__WORK INSTRUCTIONS__
For the entries below, work out how many lines contain the string "shallow" and write only the number.
==============================
(** * Solo Leveling Fitness API: leveling arithmetic and request handlers

    A shallow embedding of [main.py] (with the collection schemas of
    [schemas.py]) and the properties of its experience/level arithmetic,
    check-in streak rule and quest completion.

    Conventions of the embedding.
    - Python [int] is [Z].  A Python [float] is an IEEE 754 binary64
      number, a [spec_float] of the Standard Library with precision 53:
      [float(n)], the product of two floats and [int(x)] are computed as
      CPython computes them, with their rounding and their
      [OverflowError].  The one operation that IEEE 754 does not fix is
      the C library's [pow], which [level ** 1.5] calls: it is a parameter
      of [next_level_exp] and of everything that uses it.
    - A stored document is a record with every key that its handler
      writes, so the defaults of [dict.get] never apply.
    - A handler is a computation over the world (the document store and
      the wall clock) that ends with a value or a raised exception; what
      was written to the store before an exception stays written.
    - [bson.ObjectId], [date.isoformat], [datetime.now] and
      [random.choice] are library calls: they are parameters of the
      handlers. *)

From Stdlib Require Import ZArith QArith Qround Ascii String List Lia SpecFloat.
From stdpp Require Import base option gmap list strings.

Local Open Scope string_scope.
Local Open Scope Z_scope.

(** ** Exceptions and outcomes *)

Inductive exn : Type :=
  | HTTPException (status_code : Z) (detail : string)
  | InvalidId      (* bson.errors.InvalidId, from ObjectId(...) *)
  | TypeError      (* int() of a complex number, subscripting None *)
  | OverflowError  (* an int too large for a float, int() of an infinity *)
  | ValueError     (* int() of a NaN *)
  | ZeroDivisionError.

(** [Diverge] is produced only when a loop is given too little fuel. *)
Inductive outcome (A : Type) : Type :=
  | Return (a : A)
  | Raise (e : exn)
  | Diverge.

Arguments Return {A} a.
Arguments Raise {A} e.
Arguments Diverge {A}.

(** One computation after another; an exception ends the sequence. *)
Definition and_then {A B} (o : outcome A) (k : A -> outcome B) : outcome B :=
  match o with
  | Return a => k a
  | Raise e => Raise e
  | Diverge => Diverge
  end.

(** ** Python floats

    binary64: 53 bits of precision, exponents below 1024. *)

Definition prec : Z := 53.
Definition emax : Z := 1024.

(** The float of a Python [int], as in [n * 1.5] or [n ** 1.5]: the
    nearest binary64 number, ties to even; [OverflowError] when that is
    an infinity ("int too large to convert to float"). *)
Definition float_of_int (n : Z) : outcome spec_float :=
  match binary_normalize prec emax n 0 false with
  | S754_infinity _ => Raise OverflowError
  | x => Return x
  end.
(** * godev: the Go backend's store, cache and persistence adapter

    A shallow embedding of [go-backend/internal/model], [internal/store]
    (store.go, persistence.go) and [internal/cache] (cache.go), followed
    by the properties of the specification that concern them; then of
    [internal/validator], the rate limiter of [internal/middleware] and the
    user, task and statistics handlers of [internal/handler], with further
    properties of the code.

    Conventions.
    - Go's [int] and [int64] are 64-bit: values are in [Z] and every
      arithmetic result goes through [wrap].  [len] of a slice is the
      list's length (a Go slice's length always fits an [int]).
    - A Go [string] is a [string]; comparison is [String.eqb].
    - A method on [*Store] is a computation in the monad [M]: it reads and
      writes the store and leaves a trace of the events that matter to the
      specification: operations on [s.mu], [go] statements, system calls
      and log lines.  A [defer]red call is emitted when the body is done.
    - Operating-system and JSON results are read from a [World]; what
      the handlers ask of Go's library (trimming, the regular expression,
      decoding a body, the clock) is read from a [Lib].
    - A handler is a computation on the handler's store and cache and the
      response writer; requests are served one after another. *)

From stdpp Require Import gmap strings list fin_maps.
From Stdlib Require Import ZArith Lia Sorted.

Local Open Scope Z_scope.

(** ** Go integers *)

Module goint.

Definition max_int : Z := 2 ^ 63 - 1.
Definition min_int : Z := - 2 ^ 63.

(** Two's complement wrap-around of a 64-bit signed integer. *)
Definition wrap (z : Z) : Z := (z + 2 ^ 63) mod 2 ^ 64 - 2 ^ 63.

Definition in_range (z : Z) : Prop := min_int <= z <= max_int.

End goint.

(** ** package model *)

Module model.

Module User.
Record t : Type := mk { ID : Z; Name : string; Email : string; Role : string }.
End User.

Module Task.
Record t : Type := mk { ID : Z; Title : string; Status : string; UserID : Z }.
Definition with_Title (v : string) (x : t) : t := mk (ID x) v (Status x) (UserID x).
Definition with_Status (v : string) (x : t) : t := mk (ID x) (Title x) v (UserID x).
Definition with_UserID (v : Z) (x : t) : t := mk (ID x) (Title x) (Status x) v.
End Task.

Abbreviation User := User.t.
Abbreviation Task := Task.t.

(** [StatsResponse], its two anonymous structs flattened. *)
Module StatsResponse.
Record t : Type := mk {
  Users_Total : Z;
  Tasks_Total : Z;
  Tasks_Pending : Z;
  Tasks_InProgress : Z;
  Tasks_Completed : Z }.
Definition zero : t := mk 0 0 0 0 0.
Definition set_Users_Total (v : Z) (x : t) : t :=
  mk v (Tasks_Total x) (Tasks_Pending x) (Tasks_InProgress x) (Tasks_Completed x).
Definition set_Tasks_Total (v : Z) (x : t) : t :=
  mk (Users_Total x) v (Tasks_Pending x) (Tasks_InProgress x) (Tasks_Completed x).
Definition incr_Pending (x : t) : t :=
  mk (Users_Total x) (Tasks_Total x) (goint.wrap (Tasks_Pending x + 1))
     (Tasks_InProgress x) (Tasks_Completed x).
Definition incr_InProgress (x : t) : t :=
  mk (Users_Total x) (Tasks_Total x) (Tasks_Pending x)
     (goint.wrap (Tasks_InProgress x + 1)) (Tasks_Completed x).
Definition incr_Completed (x : t) : t :=
  mk (Users_Total x) (Tasks_Total x) (Tasks_Pending x) (Tasks_InProgress x)
     (goint.wrap (Tasks_Completed x + 1)).
End StatsResponse.

Abbreviation StatsResponse := StatsResponse.t.

End model.

Import model.

(** [len] of a slice. *)
Definition len {A : Type} (l : list A) : Z := Z.of_nat (length l).

(** ** strconv.Atoi

    Go's library function, from its documented behaviour: an optional sign,
    then one or more decimal digits and nothing else; a value outside the
    [int] range is an error. *)

Module strconv.

Definition digit (c : Ascii.ascii) : option Z :=
  let n := Z.of_N (Ascii.N_of_ascii c) in
  if (48 <=? n) && (n <=? 57) then Some (n - 48) else None.

Fixpoint digits (acc : Z) (s : string) : option Z :=
  match s with
  | EmptyString => Some acc
  | String c r =>
      match digit c with
      | Some d => digits (acc * 10 + d) r
      | None => None
      end
  end.

Definition unsigned (s : string) : option Z :=
  match s with
  | EmptyString => None
  | _ => digits 0 s
  end.

Definition plus_sign : Ascii.ascii := Ascii.ascii_of_N 43.
Definition minus_sign : Ascii.ascii := Ascii.ascii_of_N 45.

Definition signed (s : string) : option Z :=
  match s with
  | EmptyString => None
  | String c r =>
      if Ascii.eqb c minus_sign then Z.opp <$> unsigned r
      else if Ascii.eqb c plus_sign then unsigned r
      else unsigned s
  end.

Definition Atoi (s : string) : option Z :=
  match signed s with
  | Some n => if (goint.min_int <=? n) && (n <=? goint.max_int) then Some n else None
  | None => None
  end.

End strconv.

(** ** Events and the world outside the process *)

Definition bytes : Type := list Byte.byte.

(** What a [go] statement starts. *)
Inductive goroutine : Type := go_persistAsync | go_cleanupExpired.

Inductive syscall : Type :=
| SysStat (name : string)
| SysReadFile (name : string)
| SysMkdirAll (dir : string)
| SysWriteFile (name : string) (data : bytes)
| SysRename (oldpath newpath : string)
| SysRemove (name : string).

Inductive event : Type :=
| Lock | Unlock | RLock | RUnlock
| Go (g : goroutine)
| Sys (c : syscall)
| LogPrintf.

(** The errors [LoadData] and [SaveData] wrap, by their message. *)
Inductive error : Type :=
| failed_to_read_data_file
| failed_to_parse_data_file
| failed_to_create_data_directory
| failed_to_marshal_data
| failed_to_write_data_file
| failed_to_rename_data_file.

(** [PersistentData]: what the JSON file holds. *)
Module PersistentData.
Record t : Type := mk { Users : list User; Tasks : list Task }.
End PersistentData.
(** Assignments to the attributes of the record object that
    [self._records[index]] gave: the object in the list changes. *)
Definition update_record (index : nat) (f : GeminiKeyRecord → GeminiKeyRecord) : M unit :=
  modify (λ self,
    {| _records := alter f index (_records self);
       _next_index := _next_index self;
       _last_used_index := _last_used_index self |}).

Definition set_next_index (n : nat) : M unit :=
  modify (λ self,
    {| _records := _records self;
       _next_index := n;
       _last_used_index := _last_used_index self |}).

Definition set_last_used_index (o : option nat) : M unit :=
  modify (λ self,
    {| _records := _records self;
       _next_index := _next_index self;
       _last_used_index := o |}).

(** [a % b] on naturals *)
Definition py_mod (a b : nat) : M nat :=
  match b with
  | 0 => raise ZeroDivisionError
  | _ => ret (a mod b)
  end.

Definition now : M Time :=
  λ self w, let '(t, w') := time_time w in (Return t, self, w').

(** What a callable raises: an [Exception], or an exception of another
    class. *)
Inductive Raised :=
| Exception (exc : Err)
| NotException (b : BaseException).

(** The callable of [run_with_key]: it returns a value or raises, and may
    change the world. *)
Definition Callable : Type := string → World → (Val + Raised) * World.

(** [try: result = fn(key) except Exception as exc: ...] up to the choice
    of the branch: the value, or the [Exception] caught; an exception of
    another class is not caught and leaves the method. *)
Definition call (fn : Callable) (key : string) : M (Val + Err) :=
  λ self w,
    let '(outcome, w') := fn key w in
    match outcome with
    | inl value => (Return (inl value), self, w')
    | inr (Exception exc) => (Return (inr exc), self, w')
    | inr (NotException b) => (Raise (Propagated b), self, w')
    end.

(** ** [GeminiKeyManager] *)

(** [_mask_key] *)
Definition _mask_key (key : string) : string :=
  if decide (Py.len key ≤ 10)
  then Py.take 2 key +:+ "***" +:+ Py.last 2 key
  else Py.take 6 key +:+ "..." +:+ Py.last 4 key.

(** [GeminiKeyRecord(raw_key=key, masked_key=self._mask_key(key))] *)
Definition new_record (key : string) : GeminiKeyRecord :=
  {| raw_key := key; masked_key := _mask_key key; status := idle;
     disabled := false; last_error := None; last_used_at := None;
     last_success_at := None; last_failure_at := None;
     success_count := 0; failure_count := 0; last_used := false |}.

(** [__init__]: the constructed manager, or the [ValueError]. *)
Definition __init__ (keys : list string) : result GeminiKeyManager :=
  match keys with
  | [] =>
      Raise (ValueError
        "GeminiKeyManager requires at least one API key. Set GEMINI_API_KEYS or GEMINI_API_KEY.")
  | _ =>
      Return {| _records := new_record <$> keys;
                _next_index := 0;
                _last_used_index := None |}
  end.

(** The writes of [_activate_next_index] to the record it found. *)
Definition activated (t : Time) (record : GeminiKeyRecord) : GeminiKeyRecord :=
  {| raw_key := raw_key record; masked_key := masked_key record;
     status := active;
     disabled := disabled record; last_error := last_error record;
     last_used_at := Some t;
     last_success_at := last_success_at record;
     last_failure_at := last_failure_at record;
     success_count := success_count record;
     failure_count := failure_count record; last_used := last_used record |}.

(** The body of [for offset in range(total)], over the offsets left. *)
Fixpoint scan_offsets (total : nat) (offsets : list nat) : M (option nat) :=
  match offsets with
  | [] => ret None
  | offset :: offsets' =>
      let* self := get in
      let* index := py_mod (_next_index self + offset) total in
      let* record := getitem index in
      if disabled record then scan_offsets total offsets'
      else
        let* t := now in
        update_record index (activated t);;
        let* next := py_mod (index + 1) total in
        set_next_index next;;
        ret (Some index)
  end.

Definition _activate_next_index : M (option nat) :=
  let* total := len_records in
  scan_offsets total (seq 0 total).

(** [self._records[self._last_used_index].last_used = False] *)
Definition unmarked (record : GeminiKeyRecord) : GeminiKeyRecord :=
  {| raw_key := raw_key record; masked_key := masked_key record;
     status := status record; disabled := disabled record;
     last_error := last_error record; last_used_at := last_used_at record;
     last_success_at := last_success_at record;
     last_failure_at := last_failure_at record;
     success_count := success_count record;
     failure_count := failure_count record;
     last_used := false |}.

(** The writes of [_record_success] to [self._records[index]]. *)
Definition succeeded (t : Time) (record : GeminiKeyRecord) : GeminiKeyRecord :=
  {| raw_key := raw_key record; masked_key := masked_key record;
     status := healthy;
     disabled := disabled record;
     last_error := None;
     last_used_at := Some t;
     last_success_at := Some t;
     last_failure_at := last_failure_at record;
     success_count := success_count record + 1;
     failure_count := failure_count record;
     last_used := true |}.

Definition _record_success (index : nat) : M unit :=
  let* t := now in
  let* self := get in
  match _last_used_index self with
  | Some previous =>
      if decide (previous ≠ index)
      then getitem previous;; update_record previous unmarked
      else ret ()
  | None => ret ()
  end;;
  getitem index;;
  update_record index (succeeded t);;
  set_last_used_index (Some index).

(** The writes of [_record_failure] to [self._records[index]]. *)
Definition failed_with (t : Time) (error : Err) (record : GeminiKeyRecord) : GeminiKeyRecord :=
  {| raw_key := raw_key record; masked_key := masked_key record;
     status := failed;
     disabled := true;
     last_error := Some (str error);
     last_used_at := last_used_at record;
     last_success_at := last_success_at record;
     last_failure_at := Some t;
     success_count := success_count record;
     failure_count := failure_count record + 1;
     last_used := false |}.

Definition _record_failure (index : nat) (error : Err) : M unit :=
  let* t := now in
  getitem index;;
  update_record index (failed_with t error);;
  let* self := get in
  if decide (_last_used_index self = Some index)
  then set_last_used_index None
  else ret ().

Definition exhausted (errors : list Err) : exn :=
  GeminiKeyExhaustedError
    "All Gemini API keys failed. Review key statuses for details." errors.

(** The body of [for _ in range(len(self._records))], over the iterations
    left, and the [raise] after the loop. *)
Fixpoint run_loop (fn : Callable) (iterations : nat) (errors : list Err) : M Val :=
  match iterations with
  | 0 => raise (exhausted errors)
  | S iterations' =>
      let* index := _activate_next_index in
      match index with
      | None => raise (exhausted errors)
      | Some index =>
          let* key_record := getitem index in
          let key := raw_key key_record in
          let* outcome := call fn key in
          match outcome with
          | inr exc =>
              _record_failure index exc;;
              run_loop fn iterations' (errors ++ [exc])
          | inl result =>
              _record_success index;;
              ret result
          end
      end
  end.

Definition run_with_key (fn : Callable) : M Val :=
  let* total := len_records in
  run_loop fn total [].

(** One entry of [get_statuses]. *)
Record KeyStatus := {
  index : nat;
  maskedKey : string;
  status' : Status;
  disabled' : bool;
  lastError : option string;
  lastUsedAt : option string;
  lastSuccessAt : option string;
  lastFailureAt : option string;
  successCount : nat;
  failureCount : nat;
  isLastUsed : bool
}.

(** [_format_ts] *)
Definition _format_ts (ts : option Time) : option string :=
  match ts with
  | None => None
  | Some ts => Some (isoformat ts)
  end.

(** [get_statuses] reads the manager only. *)
Definition get_statuses (self : GeminiKeyManager) : list KeyStatus :=
  imap (λ idx record,
    {| index := idx;
       maskedKey := masked_key record;
       status' := status record;
       disabled' := disabled record;
       lastError := last_error record;
       lastUsedAt := _format_ts (last_used_at record);
       lastSuccessAt := _format_ts (last_success_at record);
       lastFailureAt := _format_ts (last_failure_at record);
       successCount := success_count record;
       failureCount := failure_count record;
       isLastUsed := last_used record |}) (_records self).

(** [available_key_count] reads the manager only. *)
Definition available_key_count (self : GeminiKeyManager) : nat :=
  sum_list ((λ _, 1) <$> filter (λ record, disabled record = false) (_records self)).

(** ** [from_environment] *)

(** [[part.strip() for part in chunk.split(",") if part.strip()]] *)
Definition parts_of (chunk : string) : list string :=
  Py.strip <$> filter (λ part, Py.truthy (Py.strip part) = true) (Py.split "," chunk).

(** [for chunk in raw_keys.splitlines(): ... keys.extend(parts)] *)
Definition collect_keys (raw_keys : string) : list string :=
  foldl (λ keys chunk, keys ++ parts_of chunk) [] (Py.splitlines raw_keys).

(** One turn of [for key in keys: if key and key not in seen: ...] on
    [(unique_keys, seen)]. *)
Definition dedupe_step (acc : list string * gset string) (key : string)
    : list string * gset string :=
  let '(unique_keys, seen) := acc in
  if decide (Py.truthy key = true ∧ key ∉ seen)
  then (unique_keys ++ [key], seen ∪ {[ key ]})
  else (unique_keys, seen).

Definition dedupe (keys : list string) : list string :=
  (foldl dedupe_step ([], ∅) keys).1.

(** The keys [from_environment] reads from [os.environ], as it is after
    [load_dotenv()].  [if raw_keys:] holds of a string that is there and
    is not empty. *)
Definition environment_keys (environ : gmap string string) : list string :=
  let raw_keys := environ !! "GEMINI_API_KEYS" in
  let keys :=
    match raw_keys with
    | Some (String _ _ as raw_keys) => collect_keys raw_keys
    | _ =>
        let single_key := environ !! "GEMINI_API_KEY" in
        match single_key with
        | Some (String _ _ as single_key) => [Py.strip single_key]
        | _ => []
        end
    end in
  dedupe keys.

Definition from_environment (environ : gmap string string) : result GeminiKeyManager :=
  let unique_keys := environment_keys environ in
  match unique_keys with
  | [] =>
      Raise (ValueError
        "No Gemini API keys found. Provide GEMINI_API_KEYS or GEMINI_API_KEY.")
  | _ => __init__ unique_keys
  end.
(** * Brute-force minimum vertex cover of the vertex-cover notebook

    A shallow embedding of the one locally defined procedure of
    [community/optimization/vertex_cover.ipynb]: the function [brute_force]
    of the second code cell, together with the numpy and translator calls it
    makes.  Python exceptions are modelled by [None] in the [option] monad,
    Python integers by [N], [nat] and [Z], the numpy weight matrix by a list
    of rows.  The function is given twice: on its two globals as arguments
    ([brute_force]), and as the call the notebook makes, in a state of
    globals and logged predicate calls ([brute_force_py]); [for_py_agrees]
    relates the two. *)

From Stdlib Require Import List Bool Arith ZArith NArith PArith Ascii Lia.
Import ListNotations.

(** ** Exceptions as [option] *)

Notation "x <- e ;; k" :=
  (match e with Some x => k | None => None end)
    (at level 61, e at next level, right associativity).

(** A list comprehension [[f a for a in l]] whose element expression may raise. *)
Fixpoint comprehension {A B : Type} (f : A -> option B) (l : list A) : option (list B) :=
  match l with
  | [] => Some []
  | a :: l' => b <- f a ;; bs <- comprehension f l' ;; Some (b :: bs)
  end.

(** A [for] loop over [l] that threads the loop state [s] and stops at the
    first exception. *)
Fixpoint for_each {S A : Type} (body : S -> A -> option S) (l : list A) (s : S) : option S :=
  match l with
  | [] => Some s
  | a :: l' => s' <- body s a ;; for_each body l' s'
  end.

(** Nested loops whose body is a test and which [return False] at the first
    failing test, [True] when they run to completion. *)
Fixpoint all_pass {A : Type} (test : A -> option bool) (l : list A) : option bool :=
  match l with
  | [] => Some true
  | a :: l' => b <- test a ;; if b then all_pass test l' else Some false
  end.

(** ** Data *)

(** A Python [str], as the list of its characters. *)
Definition str := list ascii.

(** A candidate solution: one integer entry per vertex. *)
Definition vector := list Z.

(** The weight matrix [w], a two-dimensional numpy array, as the list of its
    rows.  Its entries are integer-valued floats ([0.], [4.], [5.], ...); the
    code only ever compares them with zero, so they are kept as integers. *)
Definition matrix := list (list Z).

(** [w.shape] *)
Definition shape (w : matrix) : nat * nat :=
  (length w, match w with [] => 0 | r :: _ => length r end).

(** [w[i, j]]: an index outside the array raises [IndexError]. *)
Definition get (w : matrix) (i j : nat) : option Z :=
  r <- nth_error w i ;; nth_error r j.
==============================
__ANSWER TO THE EXERCISE__
3